The state's complaint filed with the court notes that, at the time, the state was using a computer program that led to billing problems.
"The problem with the computer program resulted in substantial overpayments" across the state, the complaint said, including the Coplon Home.
Since 2002, Spitzer said the state has gotten back $34 million from 16 nursing facilities.
"Pretty much, everyone rolled over and said 'Where do I send the checks?' " Shapiro said.
The nursing home, in its court papers, says any Medicaid overpayments "were the result of an error of judgment by the state."
Shapiro also said a statute of limitations had expired on some of the payments.
He also disputed the state's allegation that certain costs should not have been included in the formula to calculate Medicaid reimbursements.
Shapiro further noted that Western New York gets less state money than any other part of the state for Medicaid costs. "No one would ever dream in their right minds that the (state) Health Department was overpaying somebody," Shapiro said.
In the end, Shapiro predicted, the state likely will end up paying the facility money when the disputes are resolved.

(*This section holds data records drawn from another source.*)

(* ===== verification/Umalloc.v ===== *)
(** * user/umalloc.c: the allocator of user programs

    The free list of Kernighan and Ritchie: a circular list of the free
    blocks in the order of their addresses, through headers of 16 bytes at
    the start of the blocks.  The list begins with [base], a block of size 0
    that lies below the heap. *)

From stdpp Require Import sorting.
From S2P Require Import Prelude.

(** sizeof(Header): the unit in which sizes are counted. *)
Definition HDR : Z := 16.

(** The fields of the headers, by address; the static variable freep; the
    program break. *)
Record uheap := Uheap {
  hptr : Z -> Z;
  hsize : Z -> Z;
  freep : Z;
  brk : Z;
}.

Definition set_ptr (p v : Z) (h : uheap) : uheap := Uheap (upd (hptr h) p v) (hsize h) (freep h) (brk h).
Definition set_size (p v : Z) (h : uheap) : uheap := Uheap (hptr h) (upd (hsize h) p v) (freep h) (brk h).
Definition set_freep (p : Z) (h : uheap) : uheap := Uheap (hptr h) (hsize h) p (brk h).
Definition set_brk (b : Z) (h : uheap) : uheap := Uheap (hptr h) (hsize h) (freep h) b.

Section umalloc.
(** The address of [base], and whether the kernel grants a change of the
    break. *)
Context (base : Z) (grants : Z -> Z -> bool).

(** The system call: the old break, or -1. *)
Definition sbrk (n : Z) : M uheap Z :=
  let! b := gets brk in
  if grants b n then modify (set_brk (b + n)) ;; ret b else ret (-1).

(** The search loop of [free], and the block it ends with. *)
Fixpoint free_loop (bp p : Z) (left : nat) : M uheap Z :=
  let! next := gets (fun h => hptr h p) in
  if (p <? bp) && (bp <? next) then ret p
  else if (next <=? p) && ((p <? bp) || (bp <? next)) then ret p
  else
    match left with
    | O => out_of_fuel
    | S left' => free_loop bp next left'
    end.

(** Joins [bp] to the block after [p], or links it to that block. *)
Definition join_upper (p bp : Z) : M uheap unit :=
  let! next := gets (fun h => hptr h p) in
  let! bsize := gets (fun h => hsize h bp) in
  if bp + HDR * bsize =? next then
    let! nsize := gets (fun h => hsize h next) in
    modify (set_size bp (u32 (bsize + nsize))) ;;
    let! nnext := gets (fun h => hptr h next) in
    modify (set_ptr bp nnext)
  else modify (set_ptr bp next).

(** Joins [p] to [bp], or links it to [bp]. *)
Definition join_lower (p bp : Z) : M uheap unit :=
  let! psize := gets (fun h => hsize h p) in
  if p + HDR * psize =? bp then
    let! bsize := gets (fun h => hsize h bp) in
    modify (set_size p (u32 (psize + bsize))) ;;
    let! bnext := gets (fun h => hptr h bp) in
    modify (set_ptr p bnext)
  else modify (set_ptr p bp).

Definition free (ap : Z) (fuel : nat) : M uheap unit :=
  let bp := ap - HDR in
  let! p := gets freep in
  let! p := free_loop bp p fuel in
  join_upper p bp ;;
  join_lower p bp ;;
  modify (set_freep p).

Definition morecore (nu : Z) (fuel : nat) : M uheap Z :=
  let nu := if nu <? 4096 then 4096 else nu in
  let! p := sbrk (i32 (nu * HDR)) in
  if p =? -1 then ret 0
  else
    modify (set_size p nu) ;;
    free (p + HDR) fuel ;;
    gets freep.

(** The body of the loop of [malloc] for a block [p] that is large enough:
    all of it, or its upper part. *)
Definition take_block (nunits prevp p : Z) : M uheap Z :=
  let! psize := gets (fun h => hsize h p) in
  if psize =? nunits then
    let! next := gets (fun h => hptr h p) in
    modify (set_ptr prevp next) ;;
    modify (set_freep prevp) ;;
    ret (p + HDR)
  else
    modify (set_size p (u32 (psize - nunits))) ;;
    let! psize := gets (fun h => hsize h p) in
    let p := p + HDR * psize in
    modify (set_size p nunits) ;;
    modify (set_freep prevp) ;;
    ret (p + HDR).

(** The loop of [malloc], from block [p] with [prevp] before it. *)
Fixpoint malloc_loop (nunits prevp p : Z) (fuel left : nat) : M uheap Z :=
  let! psize := gets (fun h => hsize h p) in
  if nunits <=? psize then take_block nunits prevp p
  else
    match left with
    | O => out_of_fuel
    | S left' =>
        let! fp := gets freep in
        if p =? fp then
          let! p := morecore nunits fuel in
          if p =? 0 then ret 0
          else
            let! next := gets (fun h => hptr h p) in
            malloc_loop nunits p next fuel left'
        else
          let! next := gets (fun h => hptr h p) in
          malloc_loop nunits p next fuel left'
    end.

Definition units (nbytes : Z) : Z := u32 ((nbytes + HDR - 1) / HDR + 1).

In court papers, the home claims the state owes it $961,000 in disputed Medicaid payments.
State officials have been scrambling to appear increasingly tough on Medicaid overpayments and fraud. Spitzer, who is running for governor next year, has come under fire by Republicans in the State Senate, who claim the attorney general's Medicaid fraud unit has not acted aggressively enough. Two legislative hearings on the issue were held last week in Albany.
The lawsuit against the Coplon Home, announced Wednesday by Spitzer's office, had been filedJuly 29.